Lemma sv_exec_ok now s e :
  sv_ok now s -> now <= t_end -> event_ok e ->
  returns (sv_exec gjson_user Unmarshal_fills Unmarshal_orders Unmarshal_webdata2 now s e)
    (sv_ok now).
Proof using watched_free.
  intros Hs Hn He. destruct e as [answer|msg|i| | |publish| |l|net dial|dao|dao|spot perp|rows];
    cbn [sv_exec].
  - by apply reload_step_ok.
  - by apply returns_ret, receive_step_ok.
  - destruct (sv_tasks s !! i) as [[cb msg]|] eqn:Et; [|by apply returns_ret].
    pose proof (sv_ok_tasks _ _ Hs) as Hts.
    destruct (proj1 (Forall_lookup _ _) Hts i _ Et) as [Hcb Hmsg]. apply run_task_ok; try done.
    destruct Hs as [? ? ? ? ?]. constructor; try done. by apply Forall_delete.
  - eapply returns_bind; [by apply worker_keeps; [|apply Hs]|].
    intros q Hq. eapply returns_ret, share_subs_ok; [done|exact Hq|reflexivity].
  - eapply returns_bind; [apply Position_worker_returns|]. intros q _.
    apply returns_ret, share_positions_ok; [done| |done].
    apply (positions_ok_env (sv_positions s)); [done..|apply Hs].
  - eapply returns_bind; [by apply (op_event_ok now s (OpFlush publish) Hs Hn)|].
    intros p Hp. by apply returns_ret, with_processor_ok.
  - destruct (op_event_ok now s OpScan Hs Hn I I) as (p & [= <-] & Hp).
    by apply returns_ret, with_processor_ok.
  - apply returns_ret, pool_step_ok; [done|]. intros. by apply lost_connection_ok.
  - apply returns_ret, pool_step_ok; [done|]. intros. by apply disconnect_turn_ok.
  - by apply returns_ret, writer_step_ok.
  - by apply returns_ret, writer_step_ok.
  - eapply returns_bind; [by apply loadMeta_returns|]. intros [c err] _.
    by apply returns_ret, with_symbols_ok.
  - by apply returns_ret, with_pairs_ok.
Qed.

Fixpoint sv_clock (now : Z) (evs : list (Z * sv_event)) : Prop :=
  match evs with
  | [] => True
  | (t, _) :: evs => now <= t <= t_end /\ sv_clock t evs
  end.

Lemma sv_run_ok evs : forall now s,
  sv_ok now s -> sv_clock now evs -> Forall (fun e => event_ok e.2) evs ->
  returns (sv_run gjson_user Unmarshal_fills Unmarshal_orders Unmarshal_webdata2 s evs)
    (fun s' => exists now', sv_ok now' s').
Proof using watched_free.
  induction evs as [|[t e] evs IH]; intros now s Hs Hc He; cbn [sv_run].
  - apply returns_ret. by exists now.
  - destruct Hc as [Ht Hc]. inversion He as [|? ? He1 He2]; subst.
    eapply returns_bind; [apply (sv_exec_ok t); [by eapply sv_ok_later, Ht|lia|done]|].
    intros s' Hs'. by eapply IH.
Qed.
End invariant.

Lemma NewService_ok `{MapRange} `{Cast} `{GS : GoCache string} `{DD : DedupCacheInterface}
    Unmarshal_webdata2 watched pool symbolCache w pairs (d : dd_t) interval grace t0 :
  pool_ok pool.1 -> 0 < pm_maxConnections pool.1 -> pm_subscriptions pool.1 = ∅ ->
  0 < dd_window d ->
  sv_ok Unmarshal_webdata2 watched (t0 + dd_window d) t0
    (NewService pool symbolCache w pairs d interval grace).
Proof.
  intros Hp Hmax Hsub Hw.
  assert (scripted_ok (callback_ok watched) pool) as Hpool.
  { split; [done|]. split; [done|]. intros key info id cb. by rewrite Hsub, lookup_empty. }
  constructor; [| | |split; [done|]|constructor].
  - split; [by apply pool_part_Some|]. split; [constructor|].
    split; [apply op_ok_new; intros c [= <-]; apply NewPositionBalanceCache_wf|]. split; [|done].
    split; [apply NoDup_nil_2|]. exists d. split; [done|]. split; [done|]. split; [lia|].
    intros key signal Hk. by apply not_elem_of_nil in Hk.
  - split; [by apply pool_part_Some|]. split; [apply NewPositionBalanceCache_wf|by eexists].
  - by split.
  - simpl. intros a. by rewrite lookup_empty; intros [? ?].
Qed.

(** C1. The running service, from the pool's sockets to NATS: in every run that
    fits in one deduplication window, the events being address reloads, messages
    received, callbacks in any order, both queues' workers, flushes, scans,
    connections lost and repaired, writes and metadata reloads, whatever the
    network, the database and NATS answer.  Conditions: a listed address has no
    dash, spot metadata no negative token index, and a received webData2 has a
    clearinghouse state (the handler panics on one without, a finding); messages
    have any content otherwise.  Each event completes before the next begins, so
    that two flushes of one order do not overlap (they would publish it twice,
    concurrent_flushes_publish_twice), nor a flush of the batch writer its
    receive loop.  Then no step panics, the two managers keep sharing their
    objects, the published orders are pairwise distinct, and every signal is for
    an address that the database listed. *)
Theorem service_signals
    `{MapRange} `{Cast} `{GS : GoCache string} `{DD : DedupCacheInterface}
    gjson_user Unmarshal_fills Unmarshal_orders Unmarshal_webdata2
    pool symbolCache w pairs (d : dd_t) interval grace t0 evs :
  pool_ok pool.1 -> 0 < pm_maxConnections pool.1 -> pm_subscriptions pool.1 = ∅ ->
  0 < dd_window d -> sv_clock (t0 + dd_window d) t0 evs ->
  Forall (fun e => event_ok Unmarshal_webdata2 dash_free e.2) evs ->
  exists s,
    sv_run gjson_user Unmarshal_fills Unmarshal_orders Unmarshal_webdata2
      (NewService pool symbolCache w pairs d interval grace) evs = Ret s /\
    shared s /\
    NoDup (op_published (sv_processor s)).*1 /\
    forall key signal, (key, signal) ∈ op_published (sv_processor s) ->
      (exists oid dir, key = orderKey (sig_Address signal) oid dir) /\
      exists t answer, (t, SvReload answer) ∈ evs /\ answer_lists answer (sig_Address signal).
Proof.
  intros Hp Hmax Hsub Hw Hc He.
  set (watched a := dash_free a /\
    exists t answer, (t, SvReload answer) ∈ evs /\ answer_lists answer a).
  destruct (sv_run_ok gjson_user Unmarshal_fills Unmarshal_orders Unmarshal_webdata2 watched
    (fun a Ha => proj1 Ha) (t0 + dd_window d) evs t0
    (NewService pool symbolCache w pairs d interval grace)) as (s & Hr & now' & Hs);
    [by apply NewService_ok|done| |].
  { rewrite Forall_forall in *. intros [t e] Hin. specialize (He _ Hin).
    destruct e; try exact He. simpl in *. intros a Ha. split; [by apply He|]. by eexists _, _. }
  exists s. split; [exact Hr|]. split; [apply Hs|].
  destruct (sv_ok_subs _ _ _ _ _ Hs) as (_ & _ & _ & (Hnd & d' & _ & _ & _ & Hpub) & _).
  split; [exact Hnd|]. intros key signal Hin.
  destruct (Hpub key signal Hin) as (_ & o & r & Ek & [_ Hl] & _).
  split; [by exists o, r|exact Hl].
Qed.
Class Statements (Row : Type) := {
  st_t : Type;                       (* gen.DO *)
  st_World : Type;                   (* what the server stores *)
  st_Relation : Type;                (* field.RelationField *)
  st_rows : st_t -> st_World -> list Row;
  st_offset : st_t -> Z;
  st_limit : st_t -> Z;
  st_Offset : Z -> st_t -> st_t;
  st_Limit : Z -> st_t -> st_t;
  st_Joins : st_Relation -> st_t -> st_t;
  st_Preload : st_Relation -> st_t -> st_t;
  st_Find : st_t -> st_World -> list Row * error;
  st_Scan : st_t -> st_World -> list Row * error;
  st_Count : st_t -> st_World -> Z * error;
  st_Create : st_t -> list Row -> st_World -> st_World * error;
  st_Save : st_t -> list Row -> st_World -> st_World * error;
  (* the function gets the batch through the buffer *)
  st_FindInBatches : forall S, st_t -> st_World -> Z -> (list Row -> Z -> S -> S * error) -> S -> S * error;
  st_Offset_spec : forall n d w,
    st_rows (st_Offset n d) w = st_rows d w /\ st_offset (st_Offset n d) = n /\
    st_limit (st_Offset n d) = st_limit d;
  st_Limit_spec : forall n d w,
    st_rows (st_Limit n d) w = st_rows d w /\ st_offset (st_Limit n d) = st_offset d /\
    st_limit (st_Limit n d) = n;
  st_Find_ok : forall d w rows, st_Find d w = (rows, None) ->
    rows = page (st_offset d) (st_limit d) (st_rows d w);
  st_Scan_ok : forall d w rows, st_Scan d w = (rows, None) ->
    rows = page (st_offset d) (st_limit d) (st_rows d w);
  st_Count_ok : forall d w n, st_Count d w = (n, None) -> st_offset d <= 0 -> st_limit d < 0 ->
    n = Z.of_nat (length (st_rows d w));
  st_FindInBatches_ok : forall S d w size fc (s s' : S) err, 0 < size ->
    st_FindInBatches S d w size fc s = (s', err) ->
    exists batches rest err', st_rows d w = concat batches ++ rest /\
      run_batches fc 1 batches s = (s', err') /\
      (err = None -> err' = None /\ rest = []) /\ (err' <> None -> err = err');
}.
Arguments st_t Row {_}.
Arguments st_World Row {_}.
Arguments st_Relation Row {_}.

Section methods.
Context {Row : Type} `{!Statements Row}.
Implicit Types h : st_t Row.

Definition gen_Create h (values : list Row) (w : st_World Row) : st_World Row * error :=
  match values with [] => (w, nil_error) | _ => st_Create h values w end.

Definition gen_Save h (values : list Row) (w : st_World Row) : st_World Row * error :=
  match values with [] => (w, nil_error) | _ => st_Save h values w end.

Definition gen_Joins h (fields : list (st_Relation Row)) : st_t Row :=
  foldl (fun h f => st_Joins f h) h fields.

Definition gen_Preload h (fields : list (st_Relation Row)) : st_t Row :=
  foldl (fun h f => st_Preload f h) h fields.

(** The deferred [append] runs whatever [fc] returns. *)
Definition FindInBatch h (w : st_World Row) (batchSize : Z) {S} (fc : Z -> S -> S * error) (s : S)
    : list Row * error * S :=
  let '((results, s), err) :=
    st_FindInBatches (list Row * S) h w batchSize
      (fun buf batch '(results, s) =>
         let '(s, err) := fc batch s in ((results ++ buf, s), err)) ([], s) in
  (results, err, s).
(* ===== verification/StoreRuns.v ===== *)
(** * Runs with the database

    Runs of the order processor, the position processor and the batch writer
    against the tables: every record of the processor is accounted for (pending
    or published, one per order), each change of a record is handed to the
    writer, and a stop leaves all of them in the tables (Shutdown puts this run
    into the end of the program).

    A flush of the batch writer, and one of an order, is one step here: the runs
    are those in which nothing else touches the buffers, or the order, during a
    flush.  WriterSteps and OrderProcessor take the two apart. *)

From Stdlib Require Import ZArith Lia.
From stdpp Require Import gmap strings list.
From S2P Require Import Prelude Float64 GoStrings Models ConcurrentMap GoCache Caches MarketCaches.
From S2P Require Import BatchWriter Messages OrderProcessor OrderRuns Dao Cleaner Persistence.
Local Open Scope Z_scope.

Section store.
Context `{TO : Table OrderAggregation} `{TP : Table HlPositionCache}.
Context `{MapRange} `{Cast} `{GS : GoCache string} `{DD : DedupCacheInterface}.

(** The processors share their batch writer, kept in the order processor. *)
Record Store := mkStore {
  st_processor : OrderProcessor;
  st_tables : Tables;
}.

(** A step of the writer, with the whole of a flush it makes.  The answers of the database do not change what a
    flush does next, so those of the tables before the step stand for all. *)
Definition writer_exec (f : (DaoCall -> error) -> BatchWriter -> BatchWriter * list Upsert)
    (s : Store) : Store :=
  let p := st_processor s in
  match op_batchWriter p with
  | None => s
  | Some w =>
      let '(w, log) := f (dao_answers (op_heap p) (st_tables s)) w in
      mkStore (with_batchWriter p (Some w))
        (fold_left (dao_upsert (op_heap p)) log (st_tables s))
  end.

(** A message of the position queue. *)
Definition position_exec (now : Z) (p : OrderProcessor) (msg : Message)
    : outcome OrderProcessor :=
  '(q, _) ← HandleMessage now (NewPositionProcessor (op_batchWriter p)) msg;
  Ret (with_batchWriter p (pp_batchWriter q)).

Inductive st_event : Type :=
| StOrder (e : op_event)
| StPosition (msg : Message)
| StReceive
| StTick.

Definition st_exec (now : Z) (s : Store) (e : st_event) : outcome Store :=
  match e with
  | StOrder e => p ← op_exec now (st_processor s) e; Ret (mkStore p (st_tables s))
  | StPosition msg =>
      p ← position_exec now (st_processor s) msg; Ret (mkStore p (st_tables s))
  | StReceive => Ret (writer_exec receive s)
  | StTick => Ret (writer_exec flushAll s)
  end.

Fixpoint st_run (s : Store) (evs : list (Z * st_event)) : outcome Store :=
  match evs with
  | [] => Ret s
  | (now, e) :: evs => s ← st_exec now s e; st_run s evs
  end.

(** [BatchWriter.Stop] at the end of the program. *)
Definition st_stop (n : nat) (s : Store) : Store :=
  writer_exec (fun dao => BatchWriter_Stop dao n) s.

(** No [Add] of the run meets a full queue. *)
Definition has_room (s : Store) : Prop :=
  match op_batchWriter (st_processor s) with Some w => room w | None => False end.

Fixpoint roomy (s : Store) (evs : list (Z * st_event)) : Prop :=
  match evs with
  | [] => True
  | (now, e) :: evs =>
      has_room s /\ match st_exec now s e with Ret s' => roomy s' evs | Panic => True end
  end.

(** The last snapshot the position processor was given for an address. *)
Definition snapshot_of (e : st_event) : option (string * HlPositionCache) :=
  match e with
  | StPosition (PositionUpdateMessage a (Boxed data)) => Some (a, pcd_Cache data)
  | _ => None
  end.

Definition snapshot_step (snapshots : string -> option HlPositionCache) (e : st_event)
    : string -> option HlPositionCache :=
  match snapshot_of e with
  | Some (a, c) => fun b => if decide (b = a) then Some c else snapshots b
  | None => snapshots
  end.

Definition last_snapshots (rows : list HlPositionCache) (evs : list (Z * st_event))
    : string -> option HlPositionCache :=
  fold_left (fun f e => snapshot_step f e.2) evs (row_at pc_Address rows).
End store.
Arguments Store {_ _ _ _}.

(** ** The records of the order processor *)
Section accounts.
Context `{MapRange} `{Cast} `{GS : GoCache string} `{DD : DedupCacheInterface}.
Context (watched : string -> Prop) (watched_wf : forall a, watched a -> address_wf a).
Implicit Types p : OrderProcessor.

Definition record_key (agg : OrderAggregation) : string :=
  orderKey (agg_Address agg) (agg_Oid agg) (agg_Direction agg).

Definition record_ok now p (l : loc) (agg : OrderAggregation) : Prop :=
  watched (agg_Address agg) /\ stamped agg /\ agg_UpdatedAt agg <= now /\
  ((agg_SignalSent agg = false /\ map_data (op_pendingOrders p) !! record_key agg = Some l) \/
   (agg_SignalSent agg = true /\ record_key agg ∈ (op_published p).*1)).

(** The signal of a record. *)
Definition signal_for (key : string) (signal : HlAddressSignal) (agg : OrderAggregation) : Prop :=
  key = record_key agg /\ agg_SignalSent agg = true /\ sig_Address signal = agg_Address agg /\
  (sig_Size signal, sig_Price signal) = (agg_TotalSize agg, agg_WeightedAvgPx agg).

Record accounts now p : Prop := {
  acc_heap : heap_ok (op_heap p);
  acc_record : forall l po, op_heap p !! l = Some po -> record_ok now p l (po_Aggregation po);
  acc_published : forall key signal, (key, signal) ∈ op_published p ->
    exists l po, op_heap p !! l = Some po /\ signal_for key signal (po_Aggregation po);
}.

(** A step that changes a record hands it to the writer, with its key. *)
Definition touches p p' : Prop :=
  (op_heap p' = op_heap p /\ op_batchWriter p' = op_batchWriter p) \/
  exists l po, op_heap p' = <[l := po]> (op_heap p) /\
    op_batchWriter p' = (fun w => (BatchWriter_Add w (order_item l po)).1) <$> op_batchWriter p /\
    forall po0, op_heap p !! l = Some po0 ->
      order_id (po_Aggregation po) = order_id (po_Aggregation po0).

Lemma accounts_ext now p p' :
  op_heap p' = op_heap p -> op_pendingOrders p' = op_pendingOrders p ->
  op_published p' = op_published p -> accounts now p -> accounts now p'.
Proof.
  intros Eh Ep Es [Hh Hr Hs]. constructor; rewrite ?Eh, ?Es; [done| |done].
  intros l po Hl. unfold record_ok. rewrite Ep, Es. by apply Hr.
Qed.

Lemma accounts_later now now' p : accounts now p -> now <= now' -> accounts now' p.
Proof.
  intros [Hh Hr Hs] Hle. constructor; [done| |done]. intros l po Hl.
  destruct (Hr l po Hl) as (? & ? & ? & ?). split_and!; [done..|lia|done].
Qed.

Lemma record_key_id agg1 agg2 :
  watched (agg_Address agg1) -> watched (agg_Address agg2) ->
  record_key agg1 = record_key agg2 <-> order_id agg1 = order_id agg2.
Proof.
  intros H1 H2. unfold record_key, order_id. split.
  - intros E. apply (orderKey_inj watched (fun a Ha => proj1 (watched_wf a Ha))) in E; [|done..]. congruence.
  - intros E. injection E as -> -> ->. done.
Qed.

(** A new record takes a key that no record has. *)
Lemma fresh_record t_end now p a o r :
  sent_ok watched t_end now p -> accounts now p -> watched a -> now <= t_end ->
  map_data (op_pendingOrders p) !! orderKey a o r = None ->
  (forall d, op_deduper p = Some d -> dd_IsSeen d now a o r = false) ->
  forall l po, op_heap p !! l = Some po -> record_key (po_Aggregation po) <> orderKey a o r.
Proof.
  intros (_ & d & Hd & _ & _ & Hsent) [_ Hr _] Ha Ht Hn Hun l po Hl E.
  destruct (Hr l po Hl) as (Hw & _ & _ & [[_ Hp]|[_ Hp]]); [congruence|].
  rewrite E in Hp. apply list_elem_of_fmap in Hp as ([k s] & Ek & Hp). simpl in Ek. subst k.
  destruct (Hsent _ _ Hp) as (_ & o' & r' & Ek & Hw' & Hseen).
  apply (orderKey_inj watched (fun a Ha => proj1 (watched_wf a Ha))) in Ek; [|done..]. injection Ek as Ea <- <-.
  rewrite <- Ea in Hseen. specialize (Hseen now ltac:(lia)). by rewrite (Hun d Hd) in Hseen.
Qed.
(* ===== verification/WsClient.v ===== *)
(** * internal/ws/client.go: the connection behind the pool

    A [Client] is shared by the goroutines it starts (readPump, pingPump and
    the one that waits for the context or [done]) and by its callers.  A run
    is a sequence of events; each is one step of one goroutine, between two
    accesses to what is shared, or something the outside does.  The dial, the
    answers to writes and the parser of a frame are arguments; messages are
    pooled structs whose [Data] is a buffer on a heap, so that a buffer that
    is reused would be seen. *)

From Stdlib Require Import ZArith Lia.
From stdpp Require Import gmap strings list numbers.
From S2P Require Import Prelude WsPool.

(** ** Connections

    [k_open]: not closed on this side; [k_failed]: reads fail from now on
    (the peer has closed, the read deadline has passed, the frame is larger
    than [maxMessageSize]); of the frames that arrived, the first [k_read]
    have been read. *)
Inductive ClientFrame : Type :=
| PingFrame
| PingJSON
| CommandJSON (cmd : WsCommand).

Record Conn := mkConn {
  k_open : bool;
  k_failed : bool;
  k_arrived : list string;
  k_read : nat;
  k_written : list ClientFrame;
}.

Definition new_Conn : Conn := mkConn true false [] 0 [].
Definition conn_Close (k : Conn) : Conn :=
  mkConn false (k_failed k) (k_arrived k) (k_read k) (k_written k).
Definition conn_fail (k : Conn) : Conn :=
  mkConn (k_open k) true (k_arrived k) (k_read k) (k_written k).
Definition conn_arrive (frame : string) (k : Conn) : Conn :=
  mkConn (k_open k) (k_failed k) (k_arrived k ++ [frame]) (k_read k) (k_written k).
Definition conn_consume (k : Conn) : Conn :=
  mkConn (k_open k) (k_failed k) (k_arrived k) (S (k_read k)) (k_written k).

(** A write on a closed connection fails; otherwise the network answers. *)
Definition conn_Write (net : ClientFrame -> error) (frame : ClientFrame) (k : Conn) : Conn * error :=
  if k_open k then
    match net frame with
    | None => (mkConn true (k_failed k) (k_arrived k) (k_read k) (k_written k ++ [frame]), nil_error)
    | Some err => (k, Some err)
    end
  else (k, Some "use of closed network connection"%string).

Definition unread (k : Conn) : nat := length (k_arrived k) - k_read k.

(** ** The client and its goroutines *)

(** [closeOnce]: not called, inside the function (after [close(c.done)]), done. *)
Inductive once_pc : Type := X_idle | X_close | X_done.

Record Client := mkClient {
  c_url : string;
  c_conn : option nat;
  c_done : bool;
  c_closeOnce : once_pc;
  c_onMessage : bool;
  c_onDisconnect : bool;
}.

Definition NewClient (url : string) : outcome Client :=
  if decide (url = EmptyString) then Panic
  else Ret (mkClient url None false X_idle false false).
Definition SetMessageHandler (c : Client) : Client :=
  mkClient (c_url c) (c_conn c) (c_done c) (c_closeOnce c) true (c_onDisconnect c).
Definition SetDisconnectCallback (c : Client) : Client :=
  mkClient (c_url c) (c_conn c) (c_done c) (c_closeOnce c) (c_onMessage c) true.
Definition Client_IsConnected (c : Client) : bool := bool_decide (is_Some (c_conn c)).

Definition set_c_conn (conn : option nat) (c : Client) : Client :=
  mkClient (c_url c) conn (c_done c) (c_closeOnce c) (c_onMessage c) (c_onDisconnect c).
Definition set_c_once (once : once_pc) (c : Client) : Client :=
  mkClient (c_url c) (c_conn c) (c_done c) once (c_onMessage c) (c_onDisconnect c).
Definition set_c_done (c : Client) : Client :=
  mkClient (c_url c) (c_conn c) true X_close (c_onMessage c) (c_onDisconnect c).

(** Where a goroutine stands.  A call of [Connect] under the context [ctx]
    dials, then stores the connection and starts the goroutines. *)
Inductive connect_pc : Type := C_dial (ctx : nat) | C_store (ctx conn : nat) | C_returned (err : error).
Inductive watcher_pc : Type := W_wait (ctx : nat) | W_close | W_done.
Inductive reader_pc : Type := R_top | R_load | R_read (conn : nat) | R_close | R_notify | R_done.
Inductive pinger_pc : Type := P_wait | P_ping | P_done.

Record Goroutines := mkGoroutines {
  go_connects : list connect_pc;
  go_watchers : list watcher_pc;
  go_readers : list reader_pc;
  go_pingers : list pinger_pc;
}.

(** A struct of [msgPool], and what has been handed to [onMessage]. *)
Record PooledMessage := mkPooledMessage {
  po_Channel : Channel;
  po_Data : option nat;
}.
Definition new_PooledMessage : PooledMessage := mkPooledMessage EmptyString None.

Record Traffic := mkTraffic {
  tr_pool : list PooledMessage;
  tr_buffers : list string;
  tr_delivered : list PooledMessage;
  tr_notified : nat;
}.

Record ClientRun := mkClientRun {
  cr_client : Client;
  cr_sockets : list Conn;
  cr_cancelled : list nat;
  cr_go : Goroutines;
  cr_traffic : Traffic;
}.

Definition with_client (f : Client -> Client) (r : ClientRun) : ClientRun :=
  mkClientRun (f (cr_client r)) (cr_sockets r) (cr_cancelled r) (cr_go r) (cr_traffic r).
Definition with_sockets (f : list Conn -> list Conn) (r : ClientRun) : ClientRun :=
  mkClientRun (cr_client r) (f (cr_sockets r)) (cr_cancelled r) (cr_go r) (cr_traffic r).
Definition with_go (f : Goroutines -> Goroutines) (r : ClientRun) : ClientRun :=
  mkClientRun (cr_client r) (cr_sockets r) (cr_cancelled r) (f (cr_go r)) (cr_traffic r).
Definition with_traffic (f : Traffic -> Traffic) (r : ClientRun) : ClientRun :=
  mkClientRun (cr_client r) (cr_sockets r) (cr_cancelled r) (cr_go r) (f (cr_traffic r)).
Definition cancel_context (ctx : nat) (r : ClientRun) : ClientRun :=
  mkClientRun (cr_client r) (cr_sockets r) (ctx :: cr_cancelled r) (cr_go r) (cr_traffic r).

Definition set_connects f (g : Goroutines) : Goroutines :=
  mkGoroutines (f (go_connects g)) (go_watchers g) (go_readers g) (go_pingers g).
Definition set_watcher i pc (g : Goroutines) : Goroutines :=
  mkGoroutines (go_connects g) (<[i := pc]> (go_watchers g)) (go_readers g) (go_pingers g).
Definition set_reader i pc (g : Goroutines) : Goroutines :=
  mkGoroutines (go_connects g) (go_watchers g) (<[i := pc]> (go_readers g)) (go_pingers g).
Definition set_pinger i pc (g : Goroutines) : Goroutines :=
  mkGoroutines (go_connects g) (go_watchers g) (go_readers g) (<[i := pc]> (go_pingers g)).
(** The three [go] statements of [Connect]. *)
Definition spawn (ctx : nat) (g : Goroutines) : Goroutines :=
  mkGoroutines (go_connects g) (go_watchers g ++ [W_wait ctx]) (go_readers g ++ [R_top])
    (go_pingers g ++ [P_wait]).

Definition notify (t : Traffic) : Traffic :=
  mkTraffic (tr_pool t) (tr_buffers t) (tr_delivered t) (S (tr_notified t)).

(** The client as [createConnectionLocked] makes it. *)
Definition start_client (url : string) : outcome ClientRun :=
  c ← NewClient url;
  mret (mkClientRun (SetDisconnectCallback (SetMessageHandler c)) [] []
          (mkGoroutines [] [] [] []) (mkTraffic [] [] [] 0)).

(** [internalClose] *)
Definition internalClose (r : ClientRun) : ClientRun :=
  match c_conn (cr_client r) with
  | Some l => with_client (set_c_conn None) (with_sockets (alter conn_Close l) r)
  | None => r
  end.

(** One write under [writeMu], on the connection the client has at that time. *)
Definition write_conn (net : ClientFrame -> error) (frame : ClientFrame) (r : ClientRun)
    : ClientRun * error :=
  match c_conn (cr_client r) with
  | None => (r, Some "connection closed"%string)
  | Some l =>
      match cr_sockets r !! l with
      | Some k => let '(k', err) := conn_Write net frame k in
                  (with_sockets <[l := k']> r, err)
      | None => (r, Some "connection closed"%string)
      end
  end.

» **EXERCISE BRIEF**
Provide every line from the material that contains the word "listed".

» **TASK SOLUTION**
    network, the database and NATS answer.  Conditions: a listed address has no
    an address that the database listed. *)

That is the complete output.